Who could blame him? After all, he’d been dreaming of a job like this for years and is delighted to have finally landed it.
In fact, it’s one of the biggest jobs he’s had in his 18-year career – as an actor.
Frank plays Ivan Lazar, the leader of a Russian mafia gang in The Strip - the new 13-episode Channel 9 television police drama set on the Gold Coast.
The Strip stars high-profile actors Aaron Jeffrey (McLeod’s Daughters) and Frankie J Holden (Underbelly), and talented newcomer Vanessa Gray as police officers based on the Gold Coast – tackling the holiday strip’s crime scene dominated by characters like Franko’s Ivan Lazar.
Franko says working on The Strip was the biggest role in his 18-year career, as he appears in seven of the 13 episodes. The series was filmed on location on the Gold Coast and at the Warner Bros studios from May to August this year.
“It was a great experience working on a really good series, in such a beautiful location with such a slick cast and crew,” he says. “The lead actors were fantastic to work with … Aaron Jeffrey was so given and able to get excited about every scene. It was great to work with them and Vanessa Gray, who was absolutely outstanding.”
Franko landed the role after being approached to audition by producers Kris Wyld and Steve Knatman, for whom he had previously worked on TV series including Wildside, White Collar Blue and East West 101.

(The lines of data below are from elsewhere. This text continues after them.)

Lemma KeyShiftRight_ok key n : bytes 7 key → (n ≤ 7)%nat → KeyShiftRight key n = Permute key (rotated RightMap n) 7.
Proof.
  intros Hk Hn. unfold KeyShiftRight.
  enough (H : let x := Nat.iter n KeyShiftRight_step (key, key !!! 6%nat) in
    x.1 = Permute key (rotated RightMap n) 7 ∧ bytes 7 x.1 ∧
    ∀ k, (k < 8 - n)%nat → Z.testbit x.2 (Z.of_nat k) = bit x.1 (55 - k)) by apply H.
  induction n as [|n IH]; cbv zeta.
  - cbn [Nat.iter nat_rect fst snd]. split; [by rewrite Permute_id|]. split; [done|]. intros k Hk'.
    replace (55 - k)%nat with (8 * 6 + (7 - k))%nat by lia. rewrite bit_at by lia. f_equal. lia.
  - specialize (IH ltac:(lia)). cbv zeta in IH. destruct IH as (E & Hb & Hkeep). cbn [Nat.iter nat_rect].
    change (nat_rect _ _ _ n) with (Nat.iter n KeyShiftRight_step (key, key !!! 6%nat)).
    destruct (Nat.iter n KeyShiftRight_step _) as [key' keep']. cbn [fst snd] in *.
    destruct (KeyShiftRight_step_ok key' keep' Hb) as [E1 E2]; [by apply (Hkeep 0%nat); lia|]. rewrite E1, E2.
    split; [|split; [apply Permute_bytes|]].
    + rewrite E, Permute_Permute by (done || apply LeftMap_ok). done.
    + intros k Hk'. rewrite Permute_bit by lia. unfold RightMap. rewrite map56 by lia. unfold right_of.
      rewrite !(proj2 (Nat.eqb_neq (55 - k) _)) by lia. rewrite shr_bit. rewrite Hkeep by lia. f_equal. lia.
Qed.

(** ** Rounds *)
Fixpoint round_keys (shift : list Z → nat → list Z) (K : list Z) (rs : list nat) : list (list Z) :=
  match rs with
  | [] => []
  | r :: rs' => Permute (shift K r) KeyCompression 6 :: round_keys shift (shift K r) rs'
  end.

Lemma rounds_blocks shift K D rs : (foldl (des_round shift) (K, D) rs).2 = foldl des_block D (round_keys shift K rs).
Proof. revert K D. induction rs as [|r rs IH]; intros K D; [done|]. apply IH. Qed.

(** the round keys as permutations of the key *)
Fixpoint key_maps (M m : list nat) (rs : list nat) : list (list nat) :=
  match rs with
  | [] => []
  | r :: rs' => after KeyCompression (after (rotated M r) m) :: key_maps M (after (rotated M r) m) rs'
  end.

Definition map_ok (m : list nat) : Prop := length m = 56%nat ∧ Forall (λ i, (i < 56)%nat) m.

Lemma round_keys_maps shift M s m rs :
  (∀ key r, bytes 7 key → (r ≤ 7)%nat → shift key r = Permute key (rotated M r) 7) →
  Forall (λ r, (r ≤ 7)%nat ∧ map_ok (rotated M r)) rs →
  round_keys shift (Permute s m 7) rs = (λ m', Permute s m' 6) <$> key_maps M m rs.
Proof.
  intros Hs Hr. revert m. induction Hr as [|r rs [Hr7 [Hl Hf]] _ IH]; intros m; [done|]. cbn [round_keys key_maps fmap list_fmap].
  rewrite Hs by (done || apply Permute_bytes). rewrite (Permute_Permute s m 7 _ 7) by (exact Hl || exact Hf). f_equal; [|apply IH].
  apply Permute_Permute; [done|]. apply (bool_decide_unpack _). by vm_compute.
Qed.

(** the keys of decryption are those of encryption backwards *)
Lemma round_keys_reverse s m :
  round_keys KeyShiftRight (Permute s m 7) KeyRotationRight =
  reverse (round_keys KeyShift (Permute s m 7) KeyRotation).
Proof.
  assert (Hid : Permute s m 7 = Permute (Permute s m 7) (seq 0 56) 7) by (rewrite Permute_id; [done|apply Permute_bytes]).
  rewrite Hid. generalize (Permute s m 7). intros K.
  rewrite (round_keys_maps KeyShiftRight RightMap K _ _ KeyShiftRight_ok) by (apply (bool_decide_unpack _); by vm_compute).
  rewrite (round_keys_maps KeyShift LeftMap K _ _ KeyShift_ok) by (apply (bool_decide_unpack _); by vm_compute).
  rewrite <-fmap_reverse. f_equal.
Qed.

Definition swap (D : list Z) : list Z := drop 4 D ++ take 4 D.

Lemma xor_length a b n : length (xor a b n) = n.
Proof. unfold xor. by rewrite length_fmap, length_seq. Qed.

Lemma xor_bytes a b n : Forall is_byte a → Forall is_byte b → bytes n (xor a b n).
Proof.
  intros Ha Hb. split; [apply xor_length|]. apply Forall_fmap, Forall_true. intros i. by apply byte_lxor; apply total_byte.
Qed.

Lemma xor_xor a b n : length a = n → xor (xor a b n) b n = a.
Proof.
  intros Ha. apply seq_map_ext; [done|]. intros k Hk. unfold xor. rewrite total_seq_map by done.
  by rewrite Z.lxor_assoc, Z.lxor_nilpotent, Z.lxor_0_r.
Qed.

Lemma des_block_bytes D k : bytes 8 D → bytes 8 (des_block D k).
Proof.
  intros [Hl Hb]. unfold des_block.
  destruct (xor_bytes (take 4 D) (Permute (sbox (xor (Permute (drop 4 D) DataExpansion 6) k 6)) PBox 4) 4) as [Hl' Hb'].
  { by apply Forall_take. }
  { apply Permute_bytes. }
  split; [by rewrite length_app, Hl', length_drop, Hl|]. apply Forall_app. split; [by apply Forall_drop|done].
Qed.

(** a round undoes itself between exchanged halves *)
Lemma des_block_swap D k : length D = 8%nat → des_block (swap (des_block D k)) k = swap D.
Proof.
  intros Hl. set (F := Permute (sbox (xor (Permute (drop 4 D) DataExpansion 6) k 6)) PBox 4).
  assert (Hd : des_block D k = drop 4 D ++ xor (take 4 D) F 4) by done.
  assert (H4 : length (drop 4 D) = 4%nat) by (rewrite length_drop; lia).
  assert (Hs : swap (des_block D k) = xor (take 4 D) F 4 ++ drop 4 D).
  { unfold swap. rewrite Hd, drop_app_length', take_app_length' by lia. done. }
  rewrite Hs. unfold des_block. rewrite drop_app_length', take_app_length' by (by rewrite xor_length). fold F.
  rewrite xor_xor by (rewrite length_take; lia). done.
Qed.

Franko started working as an actor in 1990, when he landed a role in two episodes of the ABC Television drama GP. Over the next decade he studied acting and directing in the Sydney Drama Studio and the West Australian Film and Television Institute in Fremantle, while continuing to get steady work on TV in series like Don’t Blame Me.
However, he credits a decision in 2000 to enrol as a full-time student in UOW’s Master of Creative Arts program as a turning point in his career.
“I felt that I needed to apply an academic approach to all the knowledge and experience I had accumulated over the years, so I enrolled in the Masters course at Wollongong,” Franko said. “It was a big decision to return to study for four years, but it was the right thing to do.
“Doing the course consolidated my approach to acting, gave me a much more solid approach to my characters and made me much more comfortable as an actor,” he says. “The course encouraged me to find my personal approach to acting through study of the great masters.”
His advice to new graduates setting out on their acting careers is simple: “Find a good agent, and make sure you keep people around you.” Franko says. “ Don’t allow yourself to get isolated … (because) there will be highs and lows, and you will have a strange career path that you can’t plan at all. The important thing is to keep trying, keep going. When you persist, something will happen and someone will give you an opportunity.”